Making a change in information technology—whether it's a software upgrade, a new application, a new feature, or an entirely new enterprise system—can be cumbersome and disruptive for a clinical lab that's used to doing things a certain way. But with proper preparation, it can be an opportunity for across-the-board improvement, says Terry Carroll of the SPRING Network, an organization devoted to organizational change.
Carroll, a veteran CIO who has served several large healthcare organizations including Dartmouth-Hitchcock Medical Center, Fairview Health Services, Detroit Medical Center, and Baystate Health System, rejects the notion of “managing change," in favor of designing and leading it. “Disruption is generative," he says.
Carroll recommends the following approach:
Identify the desired outcomes. This requires posing questions like: What can a software upgrade or a new piece of information technology do for the lab's operations?
Increase productivity? Improve quality of care? Expand the lab's range of services? Create more accurate records or bills? Reduce costs?
Carroll suggests identifying four or five specific, measurable goals, and analyzing how the new technology will advance the lab toward those goals. For example, Carroll worked on an IT integration project that took information from multiple systems to create a complete episode-of-care record, providing a clear improvement in the quality of information available to clinicians. “Normally in upgrades there are all kinds of choices you need to make," he says. “Every choice should go back to the five things you need to impact."

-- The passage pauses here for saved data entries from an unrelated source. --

(** The pinning service rejecting every upload. *)
Definition pinata_down : Oracle :=
  fun t c =>
    match c return JsError + resp c with
    | AxiosPostPinata _ _ _ => inl (Error_ "Request failed with status code 401")
    | other => Sample.helpful t other
    end.

(** The SDK answering an encryption without any handle. *)
Definition no_handle : Oracle :=
  fun t c =>
    match c return JsError + resp c with
    | EncryptedInputEncrypt _ _ _ _ => inr {| handles := []; inputProof := [1; 2; 3] |}
    | other => Sample.helpful t other
    end.

(** The in-memory component with [alice] connected and the mint form
    filled in. *)
Definition mock_form (message : jsstring) (image : File) : V2Mock.State :=
  V2Mock.on_forms
    (fun f => HiddenNFTAppForms.with_selectedImage (Some image)
                (HiddenNFTAppForms.with_mintValue message f))
    (V2Mock.mounted (Some Sample.alice) true).

(** The same component holding [tokens], its transfer form filled
    in. *)
Definition mock_transfer (tokens : list V2Mock.NFTItem) (token address : jsstring)
  : V2Mock.State :=
  V2Mock.with_nfts tokens
    (V2Mock.with_nextTokenId (1 + Z.of_nat (length tokens))
       (V2Mock.on_forms
          (fun f => HiddenNFTAppForms.with_transferAddress address
                      (HiddenNFTAppForms.with_transferToken token f))
          (V2Mock.mounted (Some Sample.alice) true))).

End Demo.

(** ** Calls made from a receiver's callback

    [_safeMint] and [safeTransferFrom] call [onERC721Received] of a
    receiver that is a contract, and until it answers the receiver can
    call the contract back. In [safeTransferFrom] the callback is the
    last step. In [mint] it runs inside [_safeMint]: after the token
    has been assigned to the sender, and before the message and the
    image are stored and the sender is allowed on the message.

    An [Invocation] is a call together with what the callback does if
    the call gets as far as the callback: the calls that reach the
    contract while it runs, in order and from whichever contracts are
    involved (one that reverts is caught and changes nothing), and
    whether the callback returns the selector in the end. An account
    without code has no callback: no calls, accepted. A callback that
    fails makes the whole call revert; the reason it then reverts with
    is not modelled, the storage is what it was. *)

Module Reentrancy.
Import HiddenAttributeNFT.

#[warnings="-register-all"] Inductive Invocation :=
| invoke (sender : address) (m : Msg) (callback : list Invocation) (accepts : bool).

Section WithHost.
Context (host : Host).

Fixpoint run (c : Invocation) (s : Storage) : result Storage :=
  match c with
  | invoke sender m callback accepts =>
      let during (s0 : Storage) : Storage :=
        fold_left (fun st c' => match run c' st with inl _ => st | inr st' => st' end)
                  callback s0 in
      match m with
      | Mint encryptedMessage inputProof imageURI =>
          let tokenId := _nextTokenId s in
          let s1 := {| erc721 := erc721 s; _owner := _owner s;
                       _nextTokenId := uint256 (tokenId + 1);
                       _baseTokenURI := _baseTokenURI s;
                       _tokenMessages := _tokenMessages s;
                       _tokenImageURIs := _tokenImageURIs s; acl := acl s |} in
          match _mint host sender tokenId s1 with
          | inl r => inl r
          | inr minted =>
              let s2 := during minted in
              if negb accepts then inl (ERC721InvalidReceiver sender)
              else
                match FHE_fromExternal host encryptedMessage inputProof sender with
                | None => inl InvalidInputProof
                | Some message =>
                    let s3 := {| erc721 := erc721 s2; _owner := _owner s2;
                                 _nextTokenId := _nextTokenId s2;
                                 _baseTokenURI := _baseTokenURI s2;
                                 _tokenMessages := <[tokenId := message]> (_tokenMessages s2);
                                 _tokenImageURIs
                                   := <[tokenId := imageURI]> (_tokenImageURIs s2);
                                 acl := acl s2 |} in
                    inr (FHE_allow message sender (FHE_allowThis host message s3))
                end
          end
      | SafeTransferFrom from to tokenId =>
          match transferFrom host sender from to tokenId s with
          | inl r => inl r
          | inr transferred =>
              if accepts then inr (during transferred)
              else inl (ERC721InvalidReceiver to)
          end
      | _ => execute host sender m s
      end
  end.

Set expectations and accountability. “People always want to gravitate to what they're comfortable with, and you have to help individuals overcome the pull of the past," Carroll says. To that end, the staff must understand how a technology change can help achieve the outcomes mentioned above, and how they must adapt their workflows to reap the promised benefits. If they have participated in setting the goals, they will be more open to using the technology for its intended purpose, rather than working around it to keep doing things the way they always have. And if they are accountable for achieving specific productivity or quality improvements or cost reductions, they can more easily see the results of their extra effort.

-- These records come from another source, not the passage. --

(* ===== verification/JsDecimals.v ===== *)
(** * Numbers read from and written to text

    [JsNumbers] has the finite doubles and their arithmetic. Here are the numbers
    code may also meet when it parses a text that is not one ([NaN], the
    infinities), and the two conversions the Bridge code applies: [parseFloat]
    and [String(x)], which prints the shortest decimal that reads back as [x]. *)

From stdpp Require Import base list strings.
From Stdlib Require Import ZArith Lia Ascii QArith Lqa Qabs Qpower.
From S2P Require Import Prelude JsStrings JsNumbers.

Close Scope Q_scope.
Open Scope Z_scope.

(** ** Numbers that may not be finite *)

Inductive js_float := Fin (x : js_num) | Infinity (negative : bool) | NaN.

(** A result too large for a double is an infinity. *)
Definition fl (x : js_num) : js_float :=
  if num_isFinite x then Fin x else Infinity (mant x <? 0).

Definition fl_isNaN (x : js_float) : bool := match x with NaN => true | _ => false end.
Definition fl_isFinite (x : js_float) : bool := match x with Fin _ => true | _ => false end.

(** [x + y] of finite numbers *)
Definition num_add (x y : js_num) : js_num := num_sub x (num_opp y).

Definition fl_opp (x : js_float) : js_float :=
  match x with Fin a => Fin (num_opp a) | Infinity b => Infinity (negb b) | NaN => NaN end.

Definition fl_add (x y : js_float) : js_float :=
  match x, y with
  | Fin a, Fin b => fl (num_add a b)
  | NaN, _ | _, NaN => NaN
  | Infinity b, Infinity b' => if Bool.eqb b b' then Infinity b else NaN
  | Infinity b, _ | _, Infinity b => Infinity b
  end.

Definition fl_sub (x y : js_float) : js_float :=
  match x, y with
  | Fin a, Fin b => fl (num_sub a b)
  | _, _ => fl_add x (fl_opp y)
  end.

(** The sign of a number: negative, zero or positive. *)
Definition num_sgn (x : js_num) : Z := Z.sgn (mant x).

Definition fl_mul (x y : js_float) : js_float :=
  match x, y with
  | Fin a, Fin b => fl (num_mul a b)
  | NaN, _ | _, NaN => NaN
  | Infinity b, Infinity b' => Infinity (xorb b b')
  | Infinity b, Fin a | Fin a, Infinity b =>
      if num_sgn a =? 0 then NaN else Infinity (xorb b (num_sgn a <? 0))
  end.

(** [x / k], [k] a positive integer. *)
Definition fl_div_int (x : js_float) (k : Z) : js_float :=
  match x with Fin a => fl (num_div_int a k) | _ => x end.

(** [x < y] and [x <= y]: a comparison with [NaN] is false. *)
Definition fl_ltb (x y : js_float) : bool :=
  match x, y with
  | NaN, _ | _, NaN => false
  | Fin a, Fin b => num_ltb a b
  | Infinity b, Infinity b' => b && negb b'
  | Infinity b, Fin _ => b
  | Fin _, Infinity b => negb b
  end.

Definition fl_leb (x y : js_float) : bool :=
  match x, y with
  | NaN, _ | _, NaN => false
  | _, _ => negb (fl_ltb y x)
  end.

(** [Math.max(0, x)] *)
Definition fl_max0 (x : js_float) : js_float :=
  match x with
  | NaN => NaN
  | _ => if fl_ltb (Fin (num_of_Z 0)) x then x else Fin (num_of_Z 0)
  end.

(** ** [parseFloat(s)] *)

(** The exponent at the head of a text, when there is one; the rest is ignored. *)
Definition exponent_prefix (s : string) : Z :=
  let digits sign r := match span_digits r with
    | (EmptyString, _) => 0
    | (d, _) => sign * digits_val d
    end in
  match s with
  | String "e" r | String "E" r =>
      match r with
      | String "-" r' => digits (-1) r'
      | String "+" r' => digits 1 r'
      | _ => digits 1 r
      end
  | _ => 0
  end.

(** The longest decimal literal at the head of a text. *)
Definition decimal_prefix (s : string) : option js_num :=
  let '(w, r) := span_digits s in
  let '(f, r') := match r with String "." r1 => span_digits r1 | _ => (EmptyString, r) end in
  if nonempty (w +:+ f)
  then Some (decimal_rnd (digits_val (w +:+ f)) (exponent_prefix r' - slen f))
  else None.

Definition unsigned_prefix (s : string) : js_float :=
  match after_prefix "Infinity" s with
  | Some _ => Infinity false
  | None => match decimal_prefix s with Some x => fl x | None => NaN end
  end.

Definition parseFloat (s : string) : js_float :=
  match strip_start js_space s with
  | String "-" r => fl_opp (unsigned_prefix r)
  | String "+" r => unsigned_prefix r
  | t => unsigned_prefix t
  end.

(** ** [String(x)] *)

(** [10 ^ p <= x], for [x] positive. *)
Definition pow10_leb (p : Z) (x : js_num) : bool :=
  let num := mant x * (if 0 <=? expo x then 2 ^ expo x else 1) * (if 0 <=? p then 1 else 10 ^ (- p)) in
  let den := (if 0 <=? expo x then 1 else 2 ^ (- expo x)) * (if 0 <=? p then 10 ^ p else 1) in
  den <=? num.

(** The number of digits before the point: [10 ^ (n - 1) <= x < 10 ^ n]. The
    logarithm to base two gives it up to one. *)
Definition num_digits (x : js_num) : Z :=
  let n0 := (Z.log2 (mant x) + expo x) * 30103 / 100000 in
  if pow10_leb (n0 + 1) x then n0 + 2 else if pow10_leb n0 x then n0 + 1 else n0.

(** [x / 10 ^ p] rounded down, with whether the part cut off is above half. *)
Definition scaled_down (p : Z) (x : js_num) : Z * bool :=
  let num := mant x * (if 0 <=? expo x then 2 ^ expo x else 1) * (if 0 <=? p then 1 else 10 ^ (- p)) in
  let den := (if 0 <=? expo x then 1 else 2 ^ (- expo x)) * (if 0 <=? p then 10 ^ p else 1) in
  (num / den, den <=? 2 * (num mod den)).

Definition num_same (x y : js_num) : bool := negb (num_ltb x y) && negb (num_ltb y x).

(** The [k] digits that read back as [x], if any; the closer one of two. *)
Definition digits_at (n k : Z) (x : js_num) : option Z :=
  let '(s, up) := scaled_down (n - k) x in
  let back d := num_same (decimal_rnd d (n - k)) x in
  match back s, back (s + 1) with
  | true, true => Some (if up then s + 1 else s)
  | true, false => Some s
  | false, true => Some (s + 1)
  | false, false => None
  end.

(** The fewest digits that do; seventeen are always enough. *)
Fixpoint shortest (fuel : nat) (n k : Z) (x : js_num) : Z * Z :=
  match digits_at n k x, fuel with
  | Some s, _ => (s, k)
  | None, O => ((scaled_down (n - k) x).1, k)
  | None, S fuel' => shortest fuel' n (k + 1) x
  end.

Definition exponent_text (e : Z) : string :=
  "e" +:+ (if e <? 0 then "-" else "+") +:+ print_nonneg (Z.abs e).

(** [s], of [k] digits, with the point after [n] of them. *)
Definition render_number (s k n : Z) : string :=
  let d := print_nonneg s in
  if (k <=? n) && (n <=? 21) then d +:+ zeros (Z.to_nat (n - k))
  else if (0 <? n) && (n <=? 21) then str_take (Z.to_nat n) d +:+ "." +:+ str_drop (Z.to_nat n) d
  else if (-6 <? n) && (n <=? 0) then "0." +:+ zeros (Z.to_nat (- n)) +:+ d
  else if k =? 1 then d +:+ exponent_text (n - 1)
  else str_take 1 d +:+ "." +:+ str_drop 1 d +:+ exponent_text (n - 1).

Definition print_pos (x : js_num) : string :=
  let n := num_digits x in
  let '(s, k) := shortest 16 n 1 x in
  if s =? 10 ^ k then render_number 1 1 (n + 1) else render_number s k n.

Definition num_toString (x : js_num) : string :=
  if mant x =? 0 then "0"
  else if mant x <? 0 then "-" +:+ print_pos (num_opp x)
  else print_pos x.

Definition fl_toString (x : js_float) : string :=
  match x with
  | Fin a => num_toString a
  | Infinity false => "Infinity"
  | Infinity true => "-Infinity"
  | NaN => "NaN"
  end.

(** [x.toFixed(f)] *)
Definition fl_toFixed (f : nat) (x : js_float) : string :=
  match x with
  | Fin a => default (num_toString a) (num_toFixed f a)
  | _ => fl_toString x
  end.

(** ** Cents *)

Lemma num_add_error x y :
  (Qabs (num_val (num_add x y) - (num_val x + num_val y)) <= Qabs (num_val x + num_val y) * two^ (-53))%Q.
Proof.
  unfold num_add, num_sub. set (e := Z.min (expo x) (expo (num_opp y))). cbn zeta.
  pose proof (rnd_dyadic_error (mant x * 2 ^ (expo x - e) - mant (num_opp y) * 2 ^ (expo (num_opp y) - e))
    e 1 ltac:(lia)) as H. cbn zeta in H.
  assert (inject_Z (mant x * 2 ^ (expo x - e) - mant (num_opp y) * 2 ^ (expo (num_opp y) - e)) * two^ e
    / inject_Z 1 == num_val x + num_val y)%Q as E.
  { rewrite <- (num_align x e) by lia. transitivity
      (inject_Z (mant x * 2 ^ (expo x - e)) * two^ e - num_val (num_opp y))%Q;
      [|rewrite num_val_opp; ring].
    rewrite <- (num_align (num_opp y) e) by lia. unfold Zminus. rewrite inject_Z_plus, inject_Z_opp.
    change (inject_Z 1) with 1%Q. field. }
  rewrite E in H. exact H.
Qed.

Lemma mant_nonneg x : (0 <= num_val x)%Q -> 0 <= mant x.
Proof.
  unfold num_val. intros H. pose proof (two_pow_pos (expo x)).
  destruct (Z.lt_ge_cases (mant x) 0) as [Hn|]; [|done]. exfalso.
  rewrite Zlt_Qlt in Hn. change (inject_Z 0) with 0%Q in Hn. nra.
Qed.

(** A number of dollars close to a number of cents prints as them. *)
Lemma toFixed_cents x c : (0 <= num_val x)%Q -> (num_val x < inject_Z (10 ^ 21))%Q ->
  (Qabs (num_val x * (100 # 1) - inject_Z c) <= 3 # 8)%Q -> num_toFixed 2 x = Some (render_fixed 2 c).
Proof.
  intros H0 Hr Hc. pose proof (mant_nonneg x H0) as Hm. unfold num_toFixed.
  rewrite num_fixed_range_val by done. destruct (Z.ltb_spec (mant x) 0); [lia|]. do 2 f_equal.
  rewrite fixed_scaled_round by done. apply Math_round_near.
  assert (num_val (JsNum (mant x * 10 ^ Z.of_nat 2) (expo x)) == num_val x * (100 # 1))%Q as ->; [|done].
  unfold num_val. cbn [mant expo]. rewrite inject_Z_mult.
  change (inject_Z (10 ^ Z.of_nat 2)) with (100 # 1)%Q. ring.
Qed.

Lemma dollars_rnd c : dollars c = rnd c 100.
Proof. unfold dollars, num_div_int, rnd_dyadic. cbn -[rnd]. by rewrite Z.mul_1_r. Qed.

Lemma after_prefix_digit p c s s' : is_digit c = true -> is_digit p = false ->
  after_prefix (String p s') (String c s) = None.
Proof.
  intros Hc Hp. cbn. destruct (Ascii.eqb_spec p c) as [->|]; [congruence|done].
Qed.

(** The text of a number of cents reads as the dollars they are. *)
Lemma parseFloat_cents c : 0 <= c <= MAX_CENTS_EXACT -> parseFloat (render_fixed 2 c) = Fin (dollars c).
Proof.
  intros Hc. destruct (render_fixed_spec 2 c ltac:(lia) ltac:(lia)) as (w & f & -> & Hw & Hwn & Hf & Hl & Hv).
  destruct w as [|d w]; [done|]. pose proof Hw as Hw'. cbn [all_digits] in Hw'.
  apply andb_true_iff in Hw' as [Hd _].
  assert (decimal_prefix (String d w +:+ String "." f) = Some (dollars c)) as Hdp.
  { unfold decimal_prefix. rewrite span_digits_app by done. cbv beta iota.
    rewrite <- (app_nil_r_str f) at 1. rewrite span_digits_app by done.
    rewrite app_cons. cbn [nonempty]. rewrite <- app_cons, digits_val_app, Hl, Hv.
    cbn [exponent_prefix]. f_equal. rewrite dollars_rnd. done. }
  assert (unsigned_prefix (String d w +:+ String "." f) = Fin (dollars c)) as Hu.
  { unfold unsigned_prefix. rewrite Hdp. rewrite app_cons, after_prefix_digit by done.
    unfold MAX_CENTS_EXACT in Hc. assert (c < 2 ^ 1000 * 100).
    { apply Z.le_lt_trans with (2 ^ 50); [lia|]. by vm_compute. }
    pose proof (rnd_finite c 100 ltac:(lia) ltac:(lia) ltac:(lia)) as Hfin. rewrite dollars_rnd.
    unfold fl, finite in *. by destruct (num_isFinite (rnd c 100)). }
  unfold parseFloat. rewrite app_cons, strip_start_digit by done. rewrite app_cons in Hu.
  destruct d as [[] [] [] [] [] [] [] []]; try discriminate Hd; exact Hu.
Qed.

Lemma num_isFinite_val x : (0 <= num_val x)%Q -> (num_val x < two^ 1000)%Q -> num_isFinite x = true.
Proof.
  intros H0 H. pose proof (mant_nonneg x H0) as Hm. unfold num_isFinite.
  destruct (Z.eqb_spec (mant x) 0) as [|Hne]; [done|]. cbn [orb].
  rewrite Z.abs_eq by done. apply Z.ltb_lt.
  destruct (Z.lt_ge_cases (Z.log2 (mant x) + expo x) 1024) as [|Hge]; [done|exfalso].
  pose proof (Z.log2_spec (mant x) ltac:(lia)) as [L _]. rewrite Zle_Qle, two_pow_Z in L by apply Z.log2_nonneg.
  assert (two^ (Z.log2 (mant x) + expo x) <= num_val x)%Q as Hle.
  { rewrite two_pow_plus. unfold num_val. pose proof (two_pow_pos (expo x)). by apply Qmult_le_r. }
  pose proof (two_pow_le 1000 (Z.log2 (mant x) + expo x) ltac:(lia)). lra.
Qed.

(** Adding two amounts of dollars is exact enough to stay within a hundredth of a
    cent, far below the range where doubles get coarse. *)
Lemma num_add_cents x y (a b : Q) (e f : Q) :
  (0 <= a)%Q -> (0 <= b)%Q -> (a + b <= inject_Z (2 ^ 46))%Q -> (e <= 1 # 50)%Q -> (f <= 1 # 50)%Q ->
  (Qabs (num_val x * (100 # 1) - a) <= e)%Q -> (Qabs (num_val y * (100 # 1) - b) <= f)%Q ->
  (Qabs (num_val (num_add x y) * (100 # 1) - (a + b)) <= e + f + (1 # 100))%Q.
Proof.
  intros Ha Hb Hab He Hf Hx Hy. pose proof (num_add_error x y) as H.
  apply Qabs_Qle_condition in Hx, Hy. set (vx := num_val x) in *. set (vy := num_val y) in *.
  set (v := num_val (num_add x y)) in *. change (inject_Z (2 ^ 46)) with (70368744177664 # 1)%Q in Hab.
  change (two^ (-53))%Q with (1 # 9007199254740992)%Q in H.
  assert (Qabs (vx + vy) <= 800000000000 # 1)%Q as Hs by (apply Qabs_Qle_condition; lra).
  assert (Qabs (v - (vx + vy)) <= (800000000000 # 1) * (1 # 9007199254740992))%Q as Hv
    by (apply Qle_trans with (1 := H); by apply Qmult_le_r).
  apply Qabs_Qle_condition in Hv. apply Qabs_Qle_condition. lra.
Qed.

Definition MAX_FEE_CENTS : Z := 2 ^ 40.

Lemma dollars_within c : 0 <= c <= MAX_FEE_CENTS ->
  (Qabs (num_val (dollars c) * (100 # 1) - inject_Z c) <= 1 # 1000)%Q.
Proof.
  intros Hc. apply Qle_trans with (1 := dollars_close c ltac:(unfold MAX_FEE_CENTS, MAX_CENTS_EXACT in *; lia)).
  assert (inject_Z c <= inject_Z (2 ^ 40))%Q as H1 by (rewrite <- Zle_Qle; apply Hc).
  change (inject_Z (2 ^ 40)) with (1099511627776 # 1)%Q in H1.
  change (two^ (-53))%Q with (1 # 9007199254740992)%Q. lra.
Qed.

Lemma num_add_nonneg x y : (0 <= num_val x)%Q -> (0 <= num_val y)%Q -> (0 <= num_val (num_add x y))%Q.
Proof.
  intros Hx Hy. pose proof (num_add_error x y) as H. rewrite (Qabs_pos (num_val x + num_val y)) in H by lra.
  change (two^ (-53))%Q with (1 # 9007199254740992)%Q in H. apply Qabs_Qle_condition in H. lra.
Qed.

Lemma num_val_dollars_nonneg c : 0 <= c -> (0 <= num_val (dollars c))%Q.
Proof.
  intros Hc. unfold num_val. pose proof (dollars_mant_nonneg c Hc) as Hm. pose proof (two_pow_pos (expo (dollars c))).
  rewrite Zle_Qle in Hm. change (inject_Z 0) with 0%Q in Hm. by apply Qmult_le_0_compat; [|lra].
Qed.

However, to be as proactive as this approach implies, it's important for labs to know why they're making a change, and ideally to be seeking that change from within, Carroll notes. Often, a system change or upgrade is imposed by top management. Labs will have to analyze its benefit for them and push back if there is none. “A lot of organizations do upgrades to keep up, but if it's not going to fundamentally change outcome, then it ought to be behind the scenes and not disrupt the people doing the work of the lab."
Carroll particularly cautions against the almost yearly upgrades issued by some major EHR vendors, each of which can put the entire institution on hold while the IT department figures out what impact they will have on the overall integrity of the system. “We've gotten into this rat race of thinking we have to constantly upgrade, upgrade, upgrade," he says. “Many of these systems weren't engineered for incremental enhancements, the way digital applications are today. That's a challenge for the vendors, to create something that's less disruptive."